Small Business Week is upon us. A time to think about what life would be without your neighbourhood convenience store/gas station, greasy spoon with almost just like homemade vittles, favourite watering hole and shops selling wares, wonders and must-haves.
Small business, in any community, is important and its vitality dictates how well a community thrives and keeps moving forward.
Buying local is indeed important for the longevity of a small business. Especially in a small community. But, even big city small business relies on locals to keep afloat. Investing in your hometown is buying local.
Spending bucks on local goods and services, instead of elsewhere, is a cyclical trickle down effect. If you buy local, that local business can keep local employees and will also have more money to spend, hopefully locally.

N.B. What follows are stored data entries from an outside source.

(** C1.  Loading the text of [ecosystem.config.js] succeeds on every host:
    the module evaluates without error, and the one record decoded from it
    has name [discord-reports], script [bot.py], interpreter [python3],
    cron_restart [30 4 * * *] and the environment mapping
    [PYTHONUNBUFFERED] to the string [1]. *)
Theorem load_ecosystem_config (h : host) :
  evaluate h ecosystem_config_js = Ok module_exports
  ∧ ∃ cfg, load h ecosystem_config_js = Ok [cfg]
      ∧ name cfg = "discord-reports"
      ∧ script cfg = "bot.py"
      ∧ interpreter cfg = Some "python3"
      ∧ cron_restart cfg = Some "30 4 * * *"
      ∧ env cfg = Some {[ "PYTHONUNBUFFERED" := "1" ]}.
Proof.
  split; [apply evaluate_source|].
  exists discord_reports. split; [apply load_source|].
  repeat split.
Qed.

(** C2.  The fields [name] and [script] of the configuration record are
    strings, and neither is empty; the same holds of the record decoded from
    the file. *)
Theorem name_script_nonempty (h : host) :
  (∃ n s, field "name" app = VStr n ∧ field "script" app = VStr s
     ∧ n ≠ EmptyString ∧ s ≠ EmptyString
     ∧ (0 < String.length n)%nat ∧ (0 < String.length s)%nat)
  ∧ ∃ cfg, load h ecosystem_config_js = Ok [cfg]
      ∧ nonempty (name cfg) = true ∧ nonempty (script cfg) = true.
Proof.
  split.
  - exists "discord-reports", "bot.py". simpl. repeat split; (done || lia).
  - exists discord_reports. split; [apply load_source | done].
Qed.

(** C3.  The [cron_restart] field is the string [30 4 * * *]; it splits at
    blanks into exactly five fields, the first a minute between 0 and 59,
    the second an hour between 0 and 23, the other three wildcards that are
    valid for day of month, month and day of week; so it is a valid
    five-field cron expression. *)
Theorem cron_restart_valid :
  field "cron_restart" app = VStr "30 4 * * *"
  ∧ cron_fields "30 4 * * *" = ["30"; "4"; "*"; "*"; "*"]
  ∧ length (cron_fields "30 4 * * *") = 5%nat
  ∧ (∃ m, decimal "30" = Some m ∧ 0 <= m <= 59)
  ∧ (∃ hr, decimal "4" = Some hr ∧ 0 <= hr <= 23)
  ∧ day_of_month_ok "*" = true
  ∧ month_ok "*" = true
  ∧ day_of_week_ok "*" = true
  ∧ valid_cron "30 4 * * *" = true.
Proof.
  repeat split; try reflexivity.
  - exists 30. split; [reflexivity | lia].
  - exists 4. split; [reflexivity | lia].
Qed.

(** C4.  The [env] field is a mapping from string keys to string values:
    it is an object (whose property names are strings) every value of which
    is a string; in particular [PYTHONUNBUFFERED] is bound to the string
    [1], not to a number. *)
Theorem env_string_map :
  is_string_map (field "env" app)
  ∧ field "PYTHONUNBUFFERED" (field "env" app) = VStr "1"
  ∧ ∀ n, field "PYTHONUNBUFFERED" (field "env" app) ≠ VNum n.
Proof.
  split; [|split].
  - exists [("PYTHONUNBUFFERED", VStr "1")]. split; [reflexivity|].
    constructor; [by exists "1" | constructor].
  - reflexivity.
  - intros n. simpl. discriminate.
Qed.

(** C5.  The configuration record satisfies the schema of the external
    interface: [name] and [script] are present and are strings, and every
    other field present is [interpreter] with a string, [cron_restart] with
    a valid cron expression, or [env] with a mapping from strings to
    strings; the decoder accepts the record. *)
Theorem app_satisfies_schema :
  conforms app ∧ load_app app = Ok discord_reports.
Proof.
  split; [|apply load_app_source].
  apply (load_app_conforms app discord_reports), load_app_source.
Qed.

(** C6.  The environment mapping of the configuration record has exactly
    one binding, for [PYTHONUNBUFFERED]. *)
Theorem env_single_binding :
  own_keys (field "env" app) = ["PYTHONUNBUFFERED"]
  ∧ length (own_keys (field "env" app)) = 1%nat
  ∧ ∃ m, env discord_reports = Some m
      ∧ size m = 1%nat
      ∧ dom m = {[ "PYTHONUNBUFFERED" ]}.
Proof.
  repeat split.
  exists {[ "PYTHONUNBUFFERED" := "1" ]}. split; [reflexivity|].
  split; [apply map_size_singleton | apply dom_singleton_L].
Qed.

(** C7.  The configuration is immutable data.  The module consists of the
    one statement that constructs the record, so [module.exports] holds the
    record after it and no later statement exists to change it; and reading
    the export any number of times, from an empty cache, from a filled one
    or after a reload, returns the same record every time and leaves the
    cached record as it was. *)
Theorem config_immutable (h : host) (n : nat) :
  parse ecosystem_config_js = Ok source_program
  ∧ length source_program = 1%nat
  ∧ exports_trace (init_store h) source_program = Ok [module_exports]
  ∧ require_n h (S n) None
    = Ok (replicate (S n) module_exports, Some module_exports)
  ∧ require_n h n (Some module_exports)
    = Ok (replicate n module_exports, Some module_exports)
  ∧ reload h (Some module_exports) = Ok (module_exports, Some module_exports).
Proof.
  split; [apply parse_source|].
  split; [reflexivity|].
  split; [reflexivity|].
  split; [|split].
  - change (require_n h (S n) None)
      with ('(v, c) ← require h None;
            '(vs, c') ← require_n h n c; Ok (v :: vs, c')).
    rewrite require_first. simpl. rewrite require_n_cached. reflexivity.
  - apply require_n_cached.
  - apply require_first.
Qed.

(** C8.  The exported object has an [apps] list with exactly one entry, the
    process launch specification; there is no second managed process. *)
Theorem apps_single_entry (h : host) :
  ∃ v, evaluate h ecosystem_config_js = Ok v
    ∧ apps_of v = Ok [app]
    ∧ own_keys v = ["apps"]
    ∧ ∃ xs, apps_of v = Ok xs ∧ length xs = 1%nat.
Proof.
  exists module_exports. split; [apply evaluate_source|].
  repeat split. by exists [app].
Qed.

(** C9.  The app record defines exactly the five keys [name], [script],
    [interpreter], [cron_restart] and [env], and sets no other option (such
    as [watch], [instances] or [args]): any other name is absent from the
    record, a read of it gives what the same read gives on an empty object,
    and that is [undefined] for every name an object does not inherit from
    [Object.prototype]. *)
Theorem app_five_keys :
  own_keys app = ["name"; "script"; "interpreter"; "cron_restart"; "env"]
  ∧ ∀ k, k ∉ ["name"; "script"; "interpreter"; "cron_restart"; "env"] →
      has_field k app = false
      ∧ field k app = field k (VObj [])
      ∧ (k ∉ inherited_names → field k app = VUndefined).
Proof.
  split; [reflexivity|].
  intros k Hk.
  assert (Obj.lookup k
            [ ("name", VStr "discord-reports"); ("script", VStr "bot.py");
              ("interpreter", VStr "python3");
              ("cron_restart", VStr "30 4 * * *");
              ("env", VObj [ ("PYTHONUNBUFFERED", VStr "1") ]) ] = None)
    as Hnone.
  { simpl.
    repeat match goal with
           | |- context [String.eqb k ?s] =>
               destruct (String.eqb_spec k s) as [->|_];
               [exfalso; apply Hk; set_solver|]
           end.
    reflexivity. }
  unfold field, get_prop, has_field, app. rewrite Hnone.
  split; [|split].
  - apply bool_decide_eq_false. by intros [? ?].
  - reflexivity.
  - intros Hin.
    destruct (Obj.lookup k object_prototype) as [x|] eqn:Hproto;
      [|reflexivity].
    exfalso. apply Hin, lookup_keys. by exists x.
Qed.

Lemma app_five_keys_witness :
  (has_field "watch" app = false ∧ field "watch" app = VUndefined)
  ∧ (has_field "instances" app = false ∧ field "instances" app = VUndefined)
  ∧ (has_field "args" app = false ∧ field "args" app = VUndefined).
Proof.
  split; [|split].
  - destruct (proj2 app_five_keys "watch") as (Hown & _ & Hread);
      [closed_decide|].
    split; [exact Hown | apply Hread; closed_decide].
  - destruct (proj2 app_five_keys "instances") as (Hown & _ & Hread);
      [closed_decide|].
    split; [exact Hown | apply Hread; closed_decide].
  - destruct (proj2 app_five_keys "args") as (Hown & _ & Hread);
      [closed_decide|].
    split; [exact Hown | apply Hread; closed_decide].
Defined.

(** C10.  Evaluating the configuration module is deterministic: on any two
    hosts, whatever their environment and arguments, and whatever the cache
    held before a reload, evaluation succeeds with the same record. *)
Theorem evaluate_deterministic (h1 h2 : host) (c1 c2 : option value) :
  evaluate h1 ecosystem_config_js = evaluate h2 ecosystem_config_js
  ∧ evaluate h1 ecosystem_config_js = Ok module_exports
  ∧ load h1 ecosystem_config_js = load h2 ecosystem_config_js
  ∧ reload h1 c1 = reload h2 c2.
Proof.
  rewrite !evaluate_source, !load_source.
  unfold reload. rewrite !require_first. done.
Qed.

During festivities or during holidays, even if each and every resident of a community bought one thing local, instead of elsewhere, this would help breathe life into the community.
Take for instance, Thanksgiving. If a majority of residents headed to their local food store to pick up a turkey and/or, at the very least, a part of the festive meal — this would be a great boost to the local economy. For a birthday or other gift, perhaps buying local could keep a local business healthy and happy and open for business for years to come.
But, small business has many competitors vying for the same customer bucks, in the same community and in bigger centres, where sometimes prices dictate how a shopper shops.
Keeping prices competitive in a small community and at a small business is a smart idea, if possible and feasible. This keeps customers coming back for more and keeps them in the local vicinity, where they just may spend more dollars.
During this week, take a walk downtown. Stop in and say hi at your favourite small business. Look around, perhaps purchase something local and remember — your hard-earned dollars are better spent in the community you live in.